Consider the following sequence \(B=(b_1,\ldots,b_N)\) corresponding to the result of the operations:

• \(b_i=0\) if \(a_i\) is removed if \(b_i=0\), and \(b_i=1\) otherwise, for \(i=1,2,\ldots,N\)

The sum of \(A\) is \(x\) if and only if \(\sum a_ib_i\) equals \(x\). Thus, it is sufficient to find the minimum number of operations to obtain such \(B\).

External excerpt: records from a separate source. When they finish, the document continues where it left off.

(** * CPPEvalV2Client / EvalMultithreads.cpp

    A shallow embedding of the multi-threaded evaluation example
    [Examples/Evaluation/CPPEvalV2Client/EvalMultithreads.cpp] and the
    properties of it that the specification states.

    The example builds feed-forward classifier graphs over parameters that
    are created once and shared, validates the graphs, and feeds them
    synthetic batches.  The graph library ([CNTKLibrary.h]) and the C
    runtime ([rand], [srand], [RAND_MAX], [float] arithmetic) are not part
    of the file: the library is modelled as the symbolic graphs its
    operators build, the C runtime is a parameter of the development. *)

From Stdlib Require Import QArith.
From stdpp Require Import gmap strings list.

Set Warnings "-register-all,-clear-no-such-hyp".

Local Open Scope string_scope.
Local Open Scope list_scope.
Local Open Scope N_scope.

(** ** Machine integers *)

(** [size_t] is the 64-bit unsigned integer of the target; arithmetic on
    it wraps around. *)
Definition size_t := N.
Definition size_wrap (n : N) : size_t := n mod 2 ^ 64.
Definition size_add (a b : size_t) : size_t := size_wrap (a + b).
Definition size_mul (a b : size_t) : size_t := size_wrap (a * b).

(** An [int] converted to [size_t] (the usual arithmetic conversions of
    [int % size_t]): reduction modulo [2^64]. *)
Definition size_of_int (z : Z) : size_t := Z.to_N (z mod 2 ^ 64)%Z.

(** ** The graph library *)

(** Modelled from the spec: [NDShape], the dimensions of a tensor, and
    [NDShape::Rank()]. *)
Definition NDShape := list size_t.
Definition Rank (s : NDShape) : nat := length s.

(** Modelled from the spec: [DataType]. *)
Inductive DataType := Float | Double.

(** Modelled from the spec: [DeviceDescriptor], the abstraction selecting
    where a tensor computation executes. *)
Inductive DeviceDescriptor :=
| CPUDevice
| GPUDevice (id : N).

(** Modelled from the spec: the initial contents of a parameter tensor,
    random-uniform or constant:
    [NDArrayView::RandomUniform<float>(shape, lo, hi, seed, device)] or the
    constant fill of [Parameter(shape, value, device)]. *)
Inductive ParameterInit :=
| RandomUniform (rangeStart rangeEnd : Q) (seed : N)
| ConstantInit (value : Q).

(** Modelled from the spec: the library's [Parameter] (a reserved word
    here, hence [Parameter_]), a handle on a tensor that is owned once and
    referenced, not copied, by every graph built from it.  [param_uid] is
    the identity of the tensor the handle refers to; copying a handle keeps
    it. *)
Record Parameter_ := mkParameter {
  param_uid : N;
  param_shape : NDShape;
  param_init : ParameterInit;
  param_device : DeviceDescriptor
}.

(** Modelled from the spec: the library's [Variable] ([Variable_] for the
    same reason), here the leaves of a graph: a named input or a
    parameter. *)
Inductive Variable_ :=
| InputVar (uid : N) (shape : NDShape) (dataType : DataType) (name : string)
| ParameterVar (p : Parameter_).

(** Modelled from the spec: the identity and the shape of a leaf. *)
Definition Uid (v : Variable_) : N :=
  match v with
  | InputVar uid _ _ _ => uid
  | ParameterVar p => param_uid p
  end.

Definition Shape (v : Variable_) : NDShape :=
  match v with
  | InputVar _ shape _ _ => shape
  | ParameterVar p => param_shape p
  end.
(** ** One iteration on any matrix *)



(** X8.  One iteration transposes whatever the source blocks hold, not
    only the matrix of the initialisation: row [x] of the row block [b]
    of [B] on rank [k] becomes column [x] of the block [k] of [A] on rank
    [b], where the sizes fit the integer types.  The sizes of the
    buffers are kept and no message is left on the wire. *)
Theorem X8_iteration_transposes_any_matrix c w :
  valid_config c = true ->
  sizes_fit c = true ->
  world_shapedb c w = true ->
  ∃ w', transpose_iteration c w = Ok w'
    ∧ world_shapedb c w' = true
    ∧ ∀ (k b : nat) s' sb x j,
        ranks w' !! k = Some s' -> ranks w !! b = Some sb ->
        0 <= x < Block_order c -> 0 <= j < Block_order c ->
        B_p s' !! Z.to_nat (x + Block_order c * Z.of_nat b + order c * j)
        = Some (A_p sb !!! Z.to_nat (j + Block_order c * Z.of_nat k + order c * x)).
Proof.
  intros Hv Hsz Hw. pose proof (valid_config_layout c Hv) as Hc.
  pose proof (sizes_fit_ok c Hsz) as Hfit.
  apply world_shapedb_spec in Hw. pose proof Hw as (Hlen & Hsh & _).
  destruct (transpose_iteration_eq c Hc Hfit w Hw) as [E Hinv].
  eexists. split; [exact E|]. split.
  - apply world_shaped_test. by apply (after_iteration_shaped c Hc Hfit).
  - intros k b s' sb x j Hk Hb Hx Hj. cbn [ranks] in Hk.
    by apply (iteration_blocks c Hc (ranks w) (after_iteration c (ranks w))).
Qed.
(** With unique emails, deleting the Auth an id finds leaves no Auth with
    its email. *)
Lemma delete_first_by_id_email (i : nat) (l : list Auth.t) (a : Auth.t) :
  NoDup (map Auth.email l) ->
  find (by_id i) l = Some a ->
  find (by_email (Auth.email a)) (delete_first (by_id i) l) = None.
Proof.
  induction l as [|x l IH]; simpl; [discriminate|].
  intros Hnd Hf. inversion Hnd as [|? ? Hnotin Hnd']; subst.
  destruct (by_id i x) eqn:Ex.
  - injection Hf as <-. now apply find_by_email_absent.
  - simpl. unfold by_email at 1.
    destruct (String.eqb_spec (Auth.email x) (Auth.email a)) as [Heq|Hne].
    + destruct Hnotin. rewrite Heq. apply in_map.
      now destruct (find_some _ _ Hf).
    + now apply IH.
Qed.

Section RemoveFacts.

Variable d : Deletes.
Variable user : DecodedUser.

(** X6.  [remove] is not atomic: the two deletions run independently.  When
    the deletion of the Auth is rejected and that of the User is not, the
    error is forwarded and yet the User is gone while every Auth stays; and
    the other way round. *)
Theorem remove_is_not_atomic (w : World) (e : Error) :
  (rejection d AuthFindByIdAndDelete = Some e ->
   rejection d UserFindByIdAndDelete = None ->
   remove d user w =
     (Next e, set_users (delete_first (by_user_id (userId user)) (users w)) w)
   /\ forall u, find (by_user_id (userId user)) (users w) = Some u ->
        S (length (users (snd (remove d user w)))) = length (users w)
        /\ auths (snd (remove d user w)) = auths w)
  /\ (rejection d AuthFindByIdAndDelete = None ->
      rejection d UserFindByIdAndDelete = Some e ->
      remove d user w =
        (Next e, set_auths (delete_first (by_id (authId user)) (auths w)) w)
      /\ forall a, find (by_id (authId user)) (auths w) = Some a ->
           S (length (auths (snd (remove d user w)))) = length (auths w)
           /\ users (snd (remove d user w)) = users w).
Proof.
  unfold remove, Auth_findByIdAndDelete, User_findByIdAndDelete, Promise_all, next.
  split; intros H1 H2; rewrite H1, H2; simpl.
  - split; [reflexivity|]. intros u Hu. split; [|reflexivity].
    now apply delete_first_length with (x := u).
  - split; [reflexivity|]. intros a Ha. split; [|reflexivity].
    now apply delete_first_length with (x := a).
Qed.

The minimum number of operations required to obtain a \(B\) is equal to the number of maximal segments consisting of consecutive \(0\)s. For example, \(B=(1,0,0,1,0,1,1,0,0,0)\), the maximal segments consisting of consecutive \(0\)s are \(B[2,3], B[5,5]\), and \(B[8,10]\), so the minimum number of operations required is \(3\). (\(B[x,y]\) denotes \(b_x,\ldots,b_y\).)
Moreover, the number of maximal segments consisting of consecutive \(0\)s is equal to the number of \(i\)’s satisfying one of the following conditions:

• \(i=1\) and \(b_i=0\);
• \(i \geq 2\) and \(b_{i-1}=1, b_i=0\).

Therefore, the answer can be found by a Dynamic Programming (DP) where \(\mathrm{dp}[i][j][k]\) is “the minimum number of operations required to make \(a_1b_1 + a_2 b_2 + \ldots + a_i b_i = j\) and \(b_i=k\).” The time complexity is \(\mathrm{O}(NM)\).

By letting \(b_0=1\), the case division above can be avoided.